Als in das Haus von Familie Halstenbach die Amerikaner kamen zur Besichtigung, blieben alle in einem Raum versammelt: Familie Halstenbach, Familie Ebmann, die Oma und Frau Blase mit ihren drei Kindern, die auch dort untergekommen war, sowie die schwangere Claire. Das Haus, in dem sie alle wohnten, war etwas renoviert und umgebaut worden. Dadurch lag vor dem Haus ein hoher Schuttberg. Die Amerikaner dachten möglicherweise, dass da etwas zertrümmert worden war und der Schutt daher stammte. Sie gingen an dem Haus vorbei, sodass Claire dort zunächst weiterhin wohnen konnte. Sie hatte sich recht gut eingelebt und genoss die Ruhe und den Alltag.
Zu jener Zeit waren Hebammen für die Geburt des Babys zu Hause zuständig. Da die Tochter der Halstenbachs erst ein Jahr alt war, konnten sie der werdenden Mutter eine Hebamme empfehlen. Die Hebamme hieß Frau Burre. Sie war so, wie man sich eine Hebamme vorstellte: liebevoll, gemütlich, gut aufgelegt, verschmitzt und dicklich. Sie sprach der Ernährung anscheinend gut zu. Frau Halstenbach brachte die beiden Frauen zusammen, die sich auf Anhieb mochten. Das war eine gute Voraussetzung für eine positiv verlaufende Geburt.
Die Männer kamen erst im Juni 1945 aus dem Krieg zurück, Anfang Juni zuerst Herr Ebmann und am 12. Juni endlich Claires Mann Edwin. Er war in französischer Gefangenschaft gewesen. Die Freude aller war riesengroß über das gesunde Wiedersehen. Da Edwin vor dem Krieg schon bei der Filmgesellschaft Ufa gearbeitet und im Krieg an bestimmten Orten als Conférencier gearbeitet hatte, bekam er sofort in dem 15 Kilometer entfernten Ort Vlotho wieder eine Anstellung bei der Ufa.
Die Wohnung bei Halstenbachs war nun zu klein für das Ehepaar. Es wurde eilig eine Wohnung gesucht, leider gab es zu dieser Zeit keine, da Bad Oeynhausen besetzt war. Die Oeynhauser Bürger waren schon überall ausquartiert worden und mit anderen Familien zusammengezogen.
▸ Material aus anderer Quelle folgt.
(* ===== verification/Recovery.v ===== *)
(** What the calendar and the misfire policies guarantee: the search of the
    next occurrence ends with the right one, and recovering a backlog chunk by
    chunk classifies every occurrence as if the whole backlog were seen at
    once (S28). *)
From stdpp Require Import base gmap list strings.
From Stdlib Require Import ZArith Lia.
From S2P Require Import Prelude.
From S2P Require Import Errors.
From S2P Require Import Calendar.
From S2P Require Import Schedules.
From S2P Require Import Misfire.
From S2P Require Import ExampleCalendar.


(** C19: S28. A due occurrence [oc] of the cursor starts a backlog that ends.
    However the ticks cut it into chunks of [MAX_DUE_OCCURRENCES_PER_TICK],
    planning them one after the other gives exactly the occurrences of the
    backlog, in order, each with the outcome the policy gives it in the whole
    backlog: a slot of a gap is skipped, [RunLatest] starts only the last
    runnable one, [CatchUp n] the last [n]; and the cursor ends at the first
    occurrence that is not due. *)
Theorem recovery_is_reference `{ChronoLaws} (cal : ScheduleCalendar)
    (oc : ScheduleOccurrence) (policy : MisfirePolicy) (grace_millis now : Z) :
  oc_ok cal oc → policy_ok policy →
  fires_between cal (oc_local_datetime oc) (now + DAY_MILLIS) →
  ∃ l fin, backlog cal now oc l fin ∧ (now < oc_due_at fin)%Z ∧
    ∀ ticks, length l ≤ ticks * Z.to_nat MAX_DUE_OCCURRENCES_PER_TICK →
      recover cal ticks oc policy grace_millis now
      = Ok (zip l (expected policy grace_millis now 0 l), fin).
Proof.
  intros Hok Hp Hf. destruct (backlog_total cal now oc _ Hf ltac:(lia) Hok) as (l & fin & Hb).
  exists l, fin. split; [done|]. split; [by apply (backlog_end_ok _ _ _ _ _ Hb Hok)|].
  intros ticks Ht. by apply recover_backlog.
Qed.

(** An hourly calendar whose clock goes forward from 02:00 to 03:00. *)
Definition example_calendar : ScheduleCalendar :=
  MkScheduleCalendar (3600%positive : CronSchedule) (MkExampleZone 7200000 3600000 : Tz).

Lemma example_resolves k :
  ∃ oc, resolve example_calendar (k * 3600000) = Ok oc.
Proof.
  destruct (decide (k = 2)%Z) as [->|Hk]; [eexists; vm_compute; reflexivity|].
  unfold resolve. change (from_local_datetime _ _)
    with (example_from_local (MkExampleZone 7200000 3600000) (k * 3600000)).
  unfold example_from_local. change (zone_by _) with 3600000%Z. cbn [ez_at].
  change (7200000 + 3600000)%Z with 10800000%Z.
  destruct (Z.ltb_spec (k * 3600000) 7200000); [by eexists|].
  destruct (Z.ltb_spec (k * 3600000) 10800000); [lia|by eexists].
Qed.

Lemma example_fires lo hi :
  (0 ≤ lo)%Z → (hi ≤ 100 * DAY_MILLIS)%Z → fires_between example_calendar lo hi.
Proof.
  intros Hlo Hhi t Ht. unfold next_after_local.
  change (cron_after _ _) with (example_after 3600 t). unfold example_after.
  change (1000 * 3600)%Z with 3600000%Z.
  pose proof (Z.div_mod t 3600000). pose proof (Z.mod_pos_bound t 3600000).
  unfold YEAR_ZERO, YEAR_MAX, DAY_MILLIS in *.
  rewrite (proj2 (Z.leb_le _ _)), (proj2 (Z.ltb_lt _ _)) by lia.
  apply example_resolves.
Qed.


(** The occurrence at 01:00 of the calendar. *)
Definition example_occurrence : ScheduleOccurrence :=
  Eval vm_compute in
    match resolve example_calendar 3600000 with
    | Ok oc => oc
    | Err _ => MkScheduleOccurrence 0 "" 0 0 Exact
    end.

(** A backlog of five slots, the second of which is in the gap. *)
Example example_recovery :
  match recover example_calendar 1 example_occurrence (CatchUp 2) 60000 14400000 with
  | Ok r => snd <$> r.1
  | Err _ => []
  end
  = [OcSkip "catch_up_limit"; OcSkip "dst_gap"; OcSkip "catch_up_limit"; OcStart; OcStart].
Proof. vm_compute. reflexivity. Qed.

Lemma recovery_is_reference_witness :
  ∃ l fin, backlog example_calendar 14400000 example_occurrence l fin
    ∧ (14400000 < oc_due_at fin)%Z ∧
    ∀ ticks, length l ≤ ticks * Z.to_nat MAX_DUE_OCCURRENCES_PER_TICK →
      recover example_calendar ticks example_occurrence (CatchUp 2) 60000 14400000
      = Ok (zip l (expected (CatchUp 2) 60000 14400000 0 l), fin).
Proof.
  apply recovery_is_reference.
  - split; [vm_compute; reflexivity|done|unfold four_digit_year; simpl; lia].
  - unfold policy_ok. autounfold with ranges. lia.
  - apply example_fires; simpl; unfold DAY_MILLIS; lia.
Defined.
Die Familien, bei denen meine Eltern untergekommen waren, nahmen Kontakt zu ihren Verwandten auf, um das Wohnungsproblem meiner Eltern zu lösen. So fand sich eine in der Nähe wohnende Tante, eine alte Dame mit dem Namen Poppensieker, die einen Raum für die zukünftige kleine Familie freimachen konnte. Sie wohnte in einer netten Gegend mit kleinen Häusern und sehr gepflegten Vorgärten in der Straße mit dem Namen Fürstenwinkel. Das große Zimmer, das meine Eltern beziehen durften, lag im ersten Obergeschoss und war über eine schon durchgetretene Holztreppe zu erreichen. Der dunkelrote Anstrich der Stufen war abgetreten und das weiße Geländer abgegriffen. Trotzdem waren sie sehr froh, dort untergekommen zu sein.
Edwin und Claire bekamen die rechte Seite. Der Raum, in den man hineinkam, glich einem langen Schlauch. Wenn jemand an einer Seite einen Laut von sich gab, kam vom anderen Ende das Echo. Der Raum war nicht unterteilt, sondern zwei Meter und fünfzig Centimeter breit und sechs Meter lang. Die Möbel konnte das junge Ehepaar auf Bezugsscheine kaufen. Sie erwarben einen schönen Kleiderschrank, eine Schlafcouch zum Ausziehen, einen Tisch, Stühle und zwei Sessel. Das sah recht wohnlich aus. Ein Herd stand auf der Seite neben der Türe, die zum Flur hinausführte. Das Kinderbett stand auf der anderen Seite.
Der August 1945 ging ins Land, aber ich war zum errechneten Termin noch nicht geboren. Ich wollte wohl noch nicht raus aus dem schützenden und warmen Mutterleib, so ließ ich noch eine Weile auf mich warten.